▸ YOUR ASSIGNMENT
Transcribe the listing below only from the line with "(** ** Identities *)" up to and including the line with "checked (bool_decide (type".

▸ EXERCISE INPUT
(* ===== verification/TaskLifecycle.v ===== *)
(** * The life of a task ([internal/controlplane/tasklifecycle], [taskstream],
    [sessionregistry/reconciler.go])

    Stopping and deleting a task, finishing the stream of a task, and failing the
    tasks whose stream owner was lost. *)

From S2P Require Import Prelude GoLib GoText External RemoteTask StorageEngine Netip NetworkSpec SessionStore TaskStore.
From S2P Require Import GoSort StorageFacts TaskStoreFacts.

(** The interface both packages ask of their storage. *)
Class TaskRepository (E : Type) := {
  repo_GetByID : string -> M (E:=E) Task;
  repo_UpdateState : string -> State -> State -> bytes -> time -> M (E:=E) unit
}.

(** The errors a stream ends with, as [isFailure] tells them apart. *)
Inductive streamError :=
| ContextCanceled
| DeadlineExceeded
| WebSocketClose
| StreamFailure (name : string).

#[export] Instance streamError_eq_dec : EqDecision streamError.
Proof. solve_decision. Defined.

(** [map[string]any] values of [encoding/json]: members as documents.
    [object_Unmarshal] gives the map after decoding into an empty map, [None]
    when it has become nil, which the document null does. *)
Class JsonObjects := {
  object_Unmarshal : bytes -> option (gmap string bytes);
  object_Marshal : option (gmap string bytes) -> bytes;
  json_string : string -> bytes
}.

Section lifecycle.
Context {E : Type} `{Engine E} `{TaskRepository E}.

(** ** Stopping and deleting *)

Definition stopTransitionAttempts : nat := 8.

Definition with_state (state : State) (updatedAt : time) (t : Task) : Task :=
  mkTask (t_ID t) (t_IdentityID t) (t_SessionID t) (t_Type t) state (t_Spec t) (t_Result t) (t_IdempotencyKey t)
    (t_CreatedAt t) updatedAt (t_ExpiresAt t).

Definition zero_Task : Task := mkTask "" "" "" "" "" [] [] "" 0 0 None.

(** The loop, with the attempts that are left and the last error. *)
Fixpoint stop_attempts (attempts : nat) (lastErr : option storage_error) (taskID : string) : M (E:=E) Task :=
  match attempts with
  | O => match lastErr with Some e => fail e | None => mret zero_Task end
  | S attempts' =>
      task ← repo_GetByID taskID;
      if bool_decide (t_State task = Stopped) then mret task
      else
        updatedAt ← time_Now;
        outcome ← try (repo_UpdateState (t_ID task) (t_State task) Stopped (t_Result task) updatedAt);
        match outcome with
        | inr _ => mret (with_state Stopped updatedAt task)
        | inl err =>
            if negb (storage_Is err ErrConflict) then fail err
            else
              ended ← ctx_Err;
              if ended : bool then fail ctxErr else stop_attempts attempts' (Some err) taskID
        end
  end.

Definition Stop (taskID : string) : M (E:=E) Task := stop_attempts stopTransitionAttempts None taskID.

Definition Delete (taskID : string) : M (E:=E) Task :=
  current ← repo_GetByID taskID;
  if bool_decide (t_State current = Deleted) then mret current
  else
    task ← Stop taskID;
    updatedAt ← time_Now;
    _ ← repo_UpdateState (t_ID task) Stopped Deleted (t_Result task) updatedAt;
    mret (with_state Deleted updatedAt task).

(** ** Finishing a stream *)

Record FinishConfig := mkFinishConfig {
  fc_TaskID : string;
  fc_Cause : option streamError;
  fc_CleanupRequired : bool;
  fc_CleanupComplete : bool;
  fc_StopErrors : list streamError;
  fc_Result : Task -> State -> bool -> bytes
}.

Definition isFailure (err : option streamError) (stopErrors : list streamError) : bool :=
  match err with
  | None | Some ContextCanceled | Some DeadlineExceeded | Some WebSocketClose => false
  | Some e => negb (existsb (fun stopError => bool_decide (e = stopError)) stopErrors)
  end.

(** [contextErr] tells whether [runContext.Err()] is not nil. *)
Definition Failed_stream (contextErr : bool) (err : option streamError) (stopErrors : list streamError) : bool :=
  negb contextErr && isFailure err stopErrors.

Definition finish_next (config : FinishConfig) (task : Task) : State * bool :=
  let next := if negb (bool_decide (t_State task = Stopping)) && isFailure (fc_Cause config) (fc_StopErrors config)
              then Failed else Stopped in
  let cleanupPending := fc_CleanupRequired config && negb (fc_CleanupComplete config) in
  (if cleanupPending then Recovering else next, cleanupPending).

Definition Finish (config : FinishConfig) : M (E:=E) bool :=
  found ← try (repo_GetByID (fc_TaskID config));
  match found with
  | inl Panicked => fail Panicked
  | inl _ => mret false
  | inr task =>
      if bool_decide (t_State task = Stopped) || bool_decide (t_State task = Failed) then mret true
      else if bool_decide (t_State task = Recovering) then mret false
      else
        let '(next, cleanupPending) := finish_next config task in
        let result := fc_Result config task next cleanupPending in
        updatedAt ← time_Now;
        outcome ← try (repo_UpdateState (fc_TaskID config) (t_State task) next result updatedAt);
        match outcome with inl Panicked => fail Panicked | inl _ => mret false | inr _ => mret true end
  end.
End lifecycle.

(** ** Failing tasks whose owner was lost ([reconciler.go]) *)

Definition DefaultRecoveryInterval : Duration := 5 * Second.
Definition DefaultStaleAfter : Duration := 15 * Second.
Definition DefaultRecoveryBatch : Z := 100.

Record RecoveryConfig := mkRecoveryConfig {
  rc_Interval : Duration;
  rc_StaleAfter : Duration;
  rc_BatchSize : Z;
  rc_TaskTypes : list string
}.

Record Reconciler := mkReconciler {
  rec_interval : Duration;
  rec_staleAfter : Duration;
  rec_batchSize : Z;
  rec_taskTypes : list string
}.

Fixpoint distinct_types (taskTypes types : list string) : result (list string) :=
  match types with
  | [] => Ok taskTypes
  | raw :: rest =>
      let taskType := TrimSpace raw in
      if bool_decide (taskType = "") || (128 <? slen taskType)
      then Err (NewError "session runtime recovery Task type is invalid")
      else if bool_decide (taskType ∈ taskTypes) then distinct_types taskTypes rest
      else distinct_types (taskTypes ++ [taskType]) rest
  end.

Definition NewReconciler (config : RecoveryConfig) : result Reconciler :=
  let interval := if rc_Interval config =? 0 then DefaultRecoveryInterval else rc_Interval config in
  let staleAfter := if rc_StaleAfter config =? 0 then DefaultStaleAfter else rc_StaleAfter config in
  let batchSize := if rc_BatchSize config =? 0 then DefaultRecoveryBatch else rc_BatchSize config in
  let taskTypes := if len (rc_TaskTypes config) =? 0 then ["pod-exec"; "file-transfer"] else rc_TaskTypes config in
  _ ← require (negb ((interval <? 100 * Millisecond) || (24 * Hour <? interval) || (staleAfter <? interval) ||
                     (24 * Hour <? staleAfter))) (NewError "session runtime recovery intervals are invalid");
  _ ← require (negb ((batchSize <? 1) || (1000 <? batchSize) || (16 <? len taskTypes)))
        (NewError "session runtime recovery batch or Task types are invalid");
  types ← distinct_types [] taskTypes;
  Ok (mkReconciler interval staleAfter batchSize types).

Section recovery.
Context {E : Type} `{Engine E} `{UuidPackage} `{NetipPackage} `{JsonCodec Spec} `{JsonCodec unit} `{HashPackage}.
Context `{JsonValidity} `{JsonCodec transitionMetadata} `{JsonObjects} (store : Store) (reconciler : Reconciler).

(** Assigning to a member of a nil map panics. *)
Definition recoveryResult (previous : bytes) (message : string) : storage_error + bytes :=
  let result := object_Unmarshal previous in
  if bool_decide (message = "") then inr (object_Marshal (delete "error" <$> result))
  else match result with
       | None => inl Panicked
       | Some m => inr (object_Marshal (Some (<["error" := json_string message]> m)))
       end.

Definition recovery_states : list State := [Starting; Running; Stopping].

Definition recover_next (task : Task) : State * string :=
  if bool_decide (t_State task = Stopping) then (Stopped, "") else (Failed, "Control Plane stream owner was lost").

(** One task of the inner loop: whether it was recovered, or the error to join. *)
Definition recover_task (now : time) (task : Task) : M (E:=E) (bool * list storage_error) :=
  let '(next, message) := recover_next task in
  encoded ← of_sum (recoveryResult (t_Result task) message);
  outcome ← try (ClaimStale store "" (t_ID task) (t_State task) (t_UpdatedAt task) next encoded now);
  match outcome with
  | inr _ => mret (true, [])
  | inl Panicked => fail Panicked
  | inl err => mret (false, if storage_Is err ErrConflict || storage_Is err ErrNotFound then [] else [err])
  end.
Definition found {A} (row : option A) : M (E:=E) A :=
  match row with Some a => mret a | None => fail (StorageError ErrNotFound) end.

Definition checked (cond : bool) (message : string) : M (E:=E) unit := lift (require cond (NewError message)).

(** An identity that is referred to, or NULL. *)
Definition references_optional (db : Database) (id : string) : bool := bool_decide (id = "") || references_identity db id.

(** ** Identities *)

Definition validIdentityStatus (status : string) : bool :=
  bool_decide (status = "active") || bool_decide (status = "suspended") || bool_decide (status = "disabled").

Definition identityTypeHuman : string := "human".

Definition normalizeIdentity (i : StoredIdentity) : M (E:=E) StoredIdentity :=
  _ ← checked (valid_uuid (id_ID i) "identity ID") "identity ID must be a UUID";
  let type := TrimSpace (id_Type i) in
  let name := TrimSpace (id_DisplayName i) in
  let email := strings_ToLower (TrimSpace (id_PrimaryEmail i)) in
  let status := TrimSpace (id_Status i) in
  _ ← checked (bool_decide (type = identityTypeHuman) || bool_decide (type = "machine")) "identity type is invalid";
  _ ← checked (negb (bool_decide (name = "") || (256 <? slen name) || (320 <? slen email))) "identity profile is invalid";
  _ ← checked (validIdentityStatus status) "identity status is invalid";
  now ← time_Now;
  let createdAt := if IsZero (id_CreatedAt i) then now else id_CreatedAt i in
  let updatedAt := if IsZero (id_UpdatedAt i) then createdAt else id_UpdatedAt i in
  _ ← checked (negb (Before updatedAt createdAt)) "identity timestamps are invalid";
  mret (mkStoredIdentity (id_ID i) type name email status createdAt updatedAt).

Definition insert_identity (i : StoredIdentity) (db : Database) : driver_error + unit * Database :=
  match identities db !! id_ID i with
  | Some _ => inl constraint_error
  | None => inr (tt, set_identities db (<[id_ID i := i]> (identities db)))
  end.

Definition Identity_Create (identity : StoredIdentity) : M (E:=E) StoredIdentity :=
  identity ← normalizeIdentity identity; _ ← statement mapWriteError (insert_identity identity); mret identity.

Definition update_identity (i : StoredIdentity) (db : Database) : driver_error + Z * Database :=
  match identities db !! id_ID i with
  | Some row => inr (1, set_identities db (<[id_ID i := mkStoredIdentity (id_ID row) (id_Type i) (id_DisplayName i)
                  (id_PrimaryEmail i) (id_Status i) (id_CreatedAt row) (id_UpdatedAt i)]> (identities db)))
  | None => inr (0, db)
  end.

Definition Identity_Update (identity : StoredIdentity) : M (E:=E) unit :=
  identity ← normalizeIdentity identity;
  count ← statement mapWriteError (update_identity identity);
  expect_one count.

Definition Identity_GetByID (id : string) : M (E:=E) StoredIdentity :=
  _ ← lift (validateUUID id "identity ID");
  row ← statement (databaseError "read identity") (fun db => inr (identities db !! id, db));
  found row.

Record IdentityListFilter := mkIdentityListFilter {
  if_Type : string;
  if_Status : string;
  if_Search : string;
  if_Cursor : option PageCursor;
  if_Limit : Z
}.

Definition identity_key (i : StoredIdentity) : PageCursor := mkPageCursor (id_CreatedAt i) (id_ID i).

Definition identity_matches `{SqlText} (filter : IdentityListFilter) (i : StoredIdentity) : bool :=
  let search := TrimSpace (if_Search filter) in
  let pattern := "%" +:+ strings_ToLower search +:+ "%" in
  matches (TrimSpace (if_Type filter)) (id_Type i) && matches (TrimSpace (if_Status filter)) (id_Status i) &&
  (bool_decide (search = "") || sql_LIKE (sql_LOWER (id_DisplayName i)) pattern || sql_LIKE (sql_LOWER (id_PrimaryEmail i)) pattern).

▸ SOLUTION TO THIS PROBLEM
(** ** Identities *)

Definition validIdentityStatus (status : string) : bool :=
  bool_decide (status = "active") || bool_decide (status = "suspended") || bool_decide (status = "disabled").

Definition identityTypeHuman : string := "human".

Definition normalizeIdentity (i : StoredIdentity) : M (E:=E) StoredIdentity :=
  _ ← checked (valid_uuid (id_ID i) "identity ID") "identity ID must be a UUID";
  let type := TrimSpace (id_Type i) in
  let name := TrimSpace (id_DisplayName i) in
  let email := strings_ToLower (TrimSpace (id_PrimaryEmail i)) in
  let status := TrimSpace (id_Status i) in
  _ ← checked (bool_decide (type = identityTypeHuman) || bool_decide (type = "machine")) "identity type is invalid";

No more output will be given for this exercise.